京都大再生医科学研究所の研究グループが7日、手足の骨が壊死する難病の患者に、体の組織の元になる体性幹細胞を本人の骨髄から採取、移植して骨の再生を目指す臨床試験を始めたと発表した。国が初めて臨床試験を承認。手術は来年2月に行う。全国約1万5000人の患者の治療法として期待されている。

戸口田淳也教授(再生医学)らのグループで、大腿骨の付け根の部分が血行不良で壊死する大腿骨頭壊死症の男性患者(27)に対して行う。患者の骨髄液から「間葉系幹細胞」と呼ばれる骨や血管などをつくる細胞を採取して培養。患者の骨盤からとった骨や人工骨とともに患部に移植する。

体性幹細胞を使う治療法は、受精卵から作られる胚性幹細胞(ES細胞)を使う方法よりも倫理的な問題が少ないメリットがある。体性幹細胞を用いた臨床研究は既に行われているが、国は昨年9月、安全性の確保などを目的に臨床試験の指針を策定。今年10月に京大から出されていた臨床試験実施の申請を承認した。

手首の骨が壊死する月状骨壊死症の患者についても承認を受けており、今後2年間で計40人の患者の手術を計画している。

研究グループによると、人工関節を使った治療法では、手術を2、3回行わなければならないという。「今回の方法が成功し骨が再生すれば、患者にとって大きな福音になる」としている。
(骨が壊死する難病患者に幹細胞使い臨床試験)


幹細胞(stem cell)は、発生における細胞系譜の幹 (stem) になることから名付けられたそうです。細胞分裂を経ても、同じ分化能を維持する細胞のことを指します。

普通の体細胞はテロメラーゼを欠いているため、細胞分裂の度にテロメアが短くなりますが、幹細胞ではテロメラーゼが発現しているため、テロメアの長さが維持されるという特徴があります。また、分化を誘導する遺伝子の発現を抑制する機構が働いており、分化能を維持している、という点も特徴的です。

幹細胞は、
1)胚性幹細胞(ES細胞)
受精卵からつくられる胚性幹細胞(ES細胞)は全ての種類の細胞に分化する事ができる(全能性)
2)成体幹細胞(組織幹細胞、体性幹細胞)
生体内の各組織にも成体幹細胞(組織幹細胞、体性幹細胞)と呼ばれる種々の幹細胞があり、通常は分化することができる細胞の種類が限定されている。

と分かれています。
上記ニュースでは、成体幹細胞を用いているようです。最近話題になった「人工多能性幹細胞(iPS細胞)」は、ES細胞に似た性質をもっていると言われています。患者自身の細胞組織から遺伝子を抽出することによってiPS細胞を生成し、患者と同じ遺伝子を持つ臓器が再生できることができ、胚性幹細胞による方法では問題があった拒絶反応のない移植医療が実現すると期待されています。

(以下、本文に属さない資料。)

(* ===== verification/Tracer.v ===== *)
(** Traces of events (src/exec/tracer.go, src/internal/trace/trace.go): events of tasks and
    of compilations on machines, with virtual thread numbers, and their rendering as
    complete events.

    The argument maps of events are shared between the events that the tracer keeps and
    those that it renders; they live in a memory of maps. *)
From S2P Require Import Prelude Task Stats.

(** * Events *)

(** Values of arguments. *)
Inductive traceArg := TInt (z : Z) | TString (s : string) | TStrings (l : list string) | TError (e : error).

Definition error_message (e : error) : string := match e with EOF => "EOF" | Err _ msg => msg end.

(** fmt.Sprint of an argument. *)
Definition Sprint (a : traceArg) : string :=
  match a with
  | TInt z => decimal z
  | TString s => s
  | TStrings l => "[" +:+ Join " " l +:+ "]"
  | TError e => error_message e
  end.

Abbreviation argmap := (gmap string traceArg).

(** An event; [ev_Args] is the address of its arguments. *)
Record Event := mkEvent {
  ev_Pid : Z;
  ev_Tid : Z;
  ev_Ts : Z;
  ev_Ph : string;
  ev_Dur : Z;
  ev_Name : string;
  ev_Cat : string;
  ev_Args : nat;
}.

(** A machine: the pointer, and its address. *)
Record machine := mkMachine { ma_ptr : nat; ma_Addr : string }.

(** What an event is about; [subOther] is a value of another type. *)
Inductive subject := subTask (ptr : nat) (name : TaskName) | subInvocation (index : Z) (exclusive : bool) | subOther.

Abbreviation tidPool := (list bool).

Record tracer := mkTracer {
  tr_events : list Event;
  tr_taskEvents : gmap nat (list Event);
  tr_compileEvents : gmap (string * Z) (list Event);
  tr_machinePids : gmap nat Z;
  (** Pools by machine; nil is a key like any other. *)
  tr_machineTidPools : gmap (option nat) tidPool;
  tr_firstEvent : option Z;
  (** The memory of argument maps. *)
  tr_args : list argmap;
}.

Definition newTracer : tracer := mkTracer [] ∅ ∅ ∅ ∅ None [].

(** * Thread numbers *)

Fixpoint first_available (p : tidPool) (tid : nat) : option nat :=
  match p with
  | [] => None
  | true :: _ => Some tid
  | false :: p => first_available p (S tid)
  end.

Definition Acquire (p : tidPool) : tidPool * Z :=
  match first_available p 0 with
  | Some tid => (<[tid := false]> p, Z.of_nat tid + 1)
  | None => (p ++ [false], Z.of_nat (length p) + 1)
  end%Z.

(** Thread numbers are one more than the index in the pool. *)
Definition Release (tid : Z) (p : tidPool) : outcome tidPool :=
  if bool_decide (0 <= tid - 1 < Z.of_nat (length p))%Z then
    match p !! Z.to_nat (tid - 1) with
    | Some true => Panic "releasing unallocated tid"
    | _ => Ret (<[Z.to_nat (tid - 1) := true]> p)
    end
  else Panic "index out of range".

(** The thread number of an event, after the earlier events of its subject. *)
Definition assignTid (mach : option nat) (ph : string) (events : list Event) (pools : gmap (option nat) tidPool) :
    outcome (gmap (option nat) tidPool * Z) :=
  let pool := default [] (pools !! mach) in
  if bool_decide (ph = "B") then
    let '(pool, tid) := Acquire pool in Ret (<[mach := pool]> pools, tid)
  else if bool_decide (ph = "E") then
    match list.last events with
    | None => Ret (<[mach := pool]> pools, 0%Z)
    | Some lastEvent =>
        if bool_decide (ev_Ph lastEvent = "B") then
          pool ← Release (ev_Tid lastEvent) pool;
          Ret (<[mach := pool]> pools, ev_Tid lastEvent)
        else Ret (<[mach := pool]> pools, 0%Z)
    end
  else Ret (<[mach := pool]> pools, 0%Z).

(** * Logging *)

(** Interleaved keys and values. *)
Fixpoint args_map (m : argmap) (args : list traceArg) : argmap :=
  match args with
  | k :: v :: args => args_map (<[Sprint k := v]> m) args
  | _ => m
  end.

(** The time of an event in microseconds since the first one. *)
Definition event_ts (now : Z) (t : tracer) : Z :=
  match tr_firstEvent t with None => 0 | Some first => (now - first) ÷ 1000 end.

(** The process number of a machine; the first event of a machine also logs its name. *)
Definition machine_pid (mach : option machine) (ts : Z) (t : tracer) : tracer * Z :=
  match mach with
  | None => (t, 0%Z)
  | Some m =>
      match tr_machinePids t !! ma_ptr m with
      | Some pid => (t, pid)
      | None =>
          let pid := (Z.of_nat (size (tr_machinePids t)) + 1)%Z in
          let event := mkEvent pid 0 ts "M" 0 "process_name" "" (length (tr_args t)) in
          (mkTracer (tr_events t ++ [event]) (tr_taskEvents t) (tr_compileEvents t) (<[ma_ptr m := pid]> (tr_machinePids t))
             (tr_machineTidPools t) (tr_firstEvent t) (tr_args t ++ [{["name" := TString (ma_Addr m)]}]), pid)
      end
  end.

Definition invocation_name (index : Z) (exclusive : bool) : string := decimal index +:+ (if exclusive then "[x]" else "").

Definition with_pools (pools : gmap (option nat) tidPool) (t : tracer) : tracer :=
  mkTracer (tr_events t) (tr_taskEvents t) (tr_compileEvents t) (tr_machinePids t) pools (tr_firstEvent t) (tr_args t).
Definition with_taskEvents (es : gmap nat (list Event)) (t : tracer) : tracer :=
  mkTracer (tr_events t) es (tr_compileEvents t) (tr_machinePids t) (tr_machineTidPools t) (tr_firstEvent t) (tr_args t).
Definition with_compileEvents (es : gmap (string * Z) (list Event)) (t : tracer) : tracer :=
  mkTracer (tr_events t) (tr_taskEvents t) es (tr_machinePids t) (tr_machineTidPools t) (tr_firstEvent t) (tr_args t).

(** A call at time [now]. *)
Definition tracer_Event (now : Z) (mach : option machine) (sub : subject) (ph : string) (args : list traceArg) (t : tracer) : outcome tracer :=
  if negb (length args mod 2 =? 0) then Panic "trace.Event: invalid arguments"
  else
    let a := length (tr_args t) in
    let ts := event_ts now t in
    let t := mkTracer (tr_events t) (tr_taskEvents t) (tr_compileEvents t) (tr_machinePids t) (tr_machineTidPools t)
               (Some (default now (tr_firstEvent t))) (tr_args t ++ [args_map ∅ args]) in
    let '(t, pid) := machine_pid mach ts t in
    match sub with
    | subTask ptr name =>
        let events := default [] (tr_taskEvents t !! ptr) in
        '(pools, tid) ← assignTid (ma_ptr <$> mach) ph events (tr_machineTidPools t);
        let event := mkEvent pid tid ts ph 0 (TaskName_String name) "task" a in
        Ret (with_taskEvents (<[ptr := events ++ [event]]> (tr_taskEvents t)) (with_pools pools t))
    | subInvocation index exclusive =>
        match mach with
        | None => Panic "invalid memory address or nil pointer dereference"
        | Some m =>
            let key := (ma_Addr m, index) in
            let events := default [] (tr_compileEvents t !! key) in
            '(pools, tid) ← assignTid (Some (ma_ptr m)) ph events (tr_machineTidPools t);
            let event := mkEvent pid tid ts ph 0 (invocation_name index exclusive) "invocation" a in
            Ret (with_compileEvents (<[key := events ++ [event]]> (tr_compileEvents t)) (with_pools pools t))
        end
    | subOther => Panic "unsupported subject type"
    end.

(** The method of a session's tracer, which may be nil. *)
Definition Event_ (now : Z) (mach : option machine) (sub : subject) (ph : string) (args : list traceArg) (t : option tracer) : outcome (option tracer) :=
  match t with None => Ret None | Some t => Some <$> tracer_Event now mach sub ph args t end.

(** * Rendering *)

Definition complete (event : Event) (e : Event) : Event :=
  let dur := (ev_Ts event - ev_Ts e)%Z in
  mkEvent (ev_Pid e) (ev_Tid e) (ev_Ts e) "X" (if (dur =? 0)%Z then 1 else dur) (ev_Name e) (ev_Cat e) (ev_Args e).

(** Adds the arguments of [event] that [e] does not have to those of [e]. *)
Definition merge_args (event e : Event) (mem : list argmap) : list argmap :=
  let new := default ∅ (mem !! ev_Args event) in
  alter (λ m, m ∪ new) (ev_Args e) mem.

(** [begIndex] is an index of [l]. *)
Fixpoint coalesce (events : list Event) (begIndex : option nat) (l : list Event) (mem : list argmap) : list Event * list argmap :=
  match events with
  | [] => (match begIndex with Some i => delete i l | None => l end, mem)
  | event :: events =>
      let begIndex := if bool_decide (ev_Ph event = "B") && bool_decide (begIndex = None) then Some (length l) else begIndex in
      match begIndex with
      | Some i =>
          if bool_decide (ev_Ph event = "E") then
            coalesce events None (alter (complete event) i l) (from_option (λ e, merge_args event e mem) mem (l !! i))
          else coalesce events begIndex (l ++ [event]) mem
      | None =>
          if bool_decide (ev_Ph event = "E") then coalesce events None l mem
          else coalesce events None (l ++ [event]) mem
      end
  end.

Definition appendCoalesce (l events : list Event) (mem : list argmap) : list Event * list argmap :=
  coalesce events None l mem.

Fixpoint coalesce_all (vs : list (list Event)) (l : list Event) (mem : list argmap) : list Event * list argmap :=
  match vs with
  | [] => (l, mem)
  | v :: vs => let '(l, mem) := appendCoalesce l v mem in coalesce_all vs l mem
  end.

(** An event as it is encoded. *)
Record rendered := mkRendered {
  re_Pid : Z;
  re_Tid : Z;
  re_Ts : Z;
  re_Ph : string;
  re_Dur : Z;
  re_Name : string;
  re_Cat : string;
  re_Args : argmap;
}.
Definition render (mem : list argmap) (e : Event) : rendered :=
  mkRendered (ev_Pid e) (ev_Tid e) (ev_Ts e) (ev_Ph e) (ev_Dur e) (ev_Name e) (ev_Cat e) (default ∅ (mem !! ev_Args e)).

Section marshal.
(** The orders in which maps are ranged over. *)
Context (range_tasks : gmap nat (list Event) → list (list Event)) (range_compiles : gmap (string * Z) (list Event) → list (list Event)).

(** The events that are encoded. *)
Definition Marshal (t : tracer) : tracer * list rendered :=
  let '(events, mem) := coalesce_all (range_tasks (tr_taskEvents t)) (tr_events t) (tr_args t) in
  let '(events, mem) := coalesce_all (range_compiles (tr_compileEvents t)) events mem in
  (mkTracer (tr_events t) (tr_taskEvents t) (tr_compileEvents t) (tr_machinePids t) (tr_machineTidPools t) (tr_firstEvent t) mem,
   render mem <$> events).
End marshal.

この幹細胞を用いた治療を行った特発性大腿骨頭壊死症とは、以下のようなものを指します。
特発性大腿骨頭壊死症とは、なんらかの理由で大腿骨頭の血流が低下し、骨組織が死んで脆くなり、大腿骨頭の骨組織が壊死に陥り、関節面が陥没したり変形したりする疾患です。壊死の範囲が大きくなると、体重に耐えきれずに潰れたり折れたりしてしまいます。

この病気は上記の患者さんのように、青年〜壮年期に発症することが多いと言われています。1年間の新規発生数は、2000人よりやや多い程度と推定されています。男女比は5:4で少し男性に多く、確定診断されるのは男性では40代で、女性では30代にピークがあると言われています。遺伝性はないといわれています。

症状はあまりなく、大腿骨頭が潰れてしまったりしたときの痛みがあります(比較的急に生じる股関節部痛が特徴的)。他にも、痛、膝痛、殿部痛などで初発症状がみられることがあります。

大きさや位置から、予後がよいと判断できる場合や症状が発症していない場合は保存療法が行われ、リハビリや杖をつかったり、重いものを持たない、といった対策を取ります。

手術療法としては、内反骨切り術や大腿骨頭回転骨切り術、人工物置換術などが行われます。人工物自体には耐久性の問題があるため、若年者の場合は骨切り術をできるだけ行います。

今後、再生医療によって改善が見込めれば、侵襲や苦痛も少なく、非常に有益な治療となるのではないでしょうか。